A w sumie...cholera wie co jej siedzi w głowie.
- Nie wiedziałem, że nawet w stolicy ściany mają uszy - rzucił czepliwie.
- Wiele jeszcze o Ikramie nie wiesz - dziewczyna uśmiechnęła się tajemniczo. - Więc...? - upomniała się delikatnie.
Włóczykij wzruszył ramionami.
- Szczerze to sam chciałbym wiedzieć - zaczął. - Trafiłem do kraju, o którego istnieniu nawet nie wiedziałem. Wepchnięto mnie w środek ruchliwego miasta. Wszyscy patrzą tu na mnie albo jak na wariata, albo jak na wroga. Po prostu lubię żyć w świadomości, że nie tylko ja mam takie problemy.
- A więc sądzisz, że sobie tutaj nie radzę? - Amitaczi uśmiechnęła się drapieżnie.
- Tego nie powiedziałem.
- I dobrze. Bo nie masz racji - odparła z nutą samozadowolenia dziewczyna. - Dostałam całkiem dobrą robotę...

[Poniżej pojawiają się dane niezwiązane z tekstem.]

Lemma exec_cond_wait c l : i = ICondWait c l → exec_good st i (exec st i k).
Proof using Hok Ht Ek Hni.
  destruct kont_parts as [Hnx Hk]. assert (Hh := held_ret l).
  assert (Hw := not_woken). assert (Hp := not_pending). assert (Ho := own_wait_sema).
  intros ->. exec_case. rewrite Hh. destruct (locks st !! l) as [x|] eqn:El; [|by left]. rewrite bind_Ret.
  destruct (Z.eqb_spec (holder x) (running st)) as [Eh|Eh]; [|by exists x].
  rewrite ASSERT_true by done. unfold get_cond. destruct (conds st !! c) as [y|] eqn:Ec; [|by right].
  rewrite bind_Ret. set (w := WaitSem (running st)). destruct Hok as [Htab Hro].
  set (st1 := set_conds _ _). assert (H1 : mid_ok (λ _, 0) (λ _, 0) st1).
  { split; [done|]. apply (rest_cond _ _ (sema_init st w 0)).
    - by apply rest_sema_init.
    - intros w'. rewrite elem_of_app, list_elem_of_singleton. intros [Hin| ->]; [|by eexists].
      by eapply (ro_cond _ _ _ Hro). }
  rewrite (continue_ret _ _ _ t H1 Ht). cbn [exec_good].
  eapply mid_zero; [eapply (continue_ok _ _ _ t H1 Ht); [done| |]|..]; cbn beta.
  - cbn in Hnx. cbn. by rewrite Z.eqb_refl, Hnx, Hk.
  - intros p. rewrite Ek, <- !last_unblock; done.
  - intros l'. by rewrite Hp.
  - intros s. rewrite Hw by done. unfold b2z. destruct (wokenb _ _); lia.
Qed.

Lemma exec_cond_signal c l : i = ICondSignal c l → exec_good st i (exec st i k).
Proof using Hok Ht Ek Hni.
  destruct kont_parts as [Hnx Hk]. assert (Hh := held_ret l). assert (Hr := replace_ok).
  assert (Hw := not_woken). assert (Hp := not_pending).
  intros ->. exec_case. rewrite Hh. destruct (locks st !! l) as [x|] eqn:El; [|by left]. rewrite bind_Ret.
  destruct (Z.eqb_spec (holder x) (running st)) as [Eh|Eh]; [|by exists x].
  rewrite ASSERT_true by done. unfold get_cond. destruct (conds st !! c) as [y|] eqn:Ec; [|by right].
  rewrite bind_Ret. cbn in Hnx. destruct (c_waiters y) as [|w ws] eqn:Ew.
  - rewrite (continue_ret _ _ _ _ Hok Ht). cbn [exec_good]. apply Hr; [done|..].
    + intros p. by apply last_unblock.
    + intros l'. by rewrite Hp, quiet_pendb.
    + intros s. by apply Hw.
  - destruct Hok as [Htab Hro].
    destruct (ro_cond _ _ _ Hro c y w Ec) as [q ->]; [rewrite Ew; left|].
    set (st1 := set_conds _ _). assert (H1 : mid_ok (λ _, 0) (λ _, 0) st1).
    { split; [done|]. apply rest_cond; [done|]. intros w' Hin.
      eapply (ro_cond _ _ _ Hro); [exact Ec|]. rewrite Ew. by right. }
    rewrite (continue_ret _ _ _ t H1 Ht). cbn [exec_good].
    eapply mid_zero; [eapply (continue_ok _ _ _ t H1 Ht); [done| |]|..]; cbn beta.
    + cbn. by rewrite Hnx, Hk.
    + intros p. rewrite Ek, <- !last_unblock; done.
    + intros l'. by rewrite Hp.
    + intros s. rewrite Hw by done. unfold b2z. destruct (wokenb _ _); lia.
Qed.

- W klanie? - chłopak uśmiechnął się widząc kolejną chęć mordu w oczach rozmówczyni. - Orły, prawda?
- Dobra, albo jesteś jasnowidzem, albo solidnie odrobiłeś pracę domową - Kiara wydawała się lekko zirytowana.
- Wiesz, tak na dobrą sprawę to jesteśmy na terytorium Orłów w Ikramie - kraju słynącym z dobrych łuczników. Fakty same wskakują na swoje miejsce - Ryu wzruszył ramionami.
- Czyli jesteś nie tylko zaklinaczem paskudztw i włóczęgą, ale i detektywem? - rzuciła złośliwie łuczniczka.
- Tropicielem - poprawił ją Obieżyświat. - Wracając do tematu klanów: na tym balu będą obecni wszyscy liderzy?
- Tak - zwiadowczyni zerknęła nań zaciekawiona. - A co? Czyżby podróżnik chciał się ustatkować?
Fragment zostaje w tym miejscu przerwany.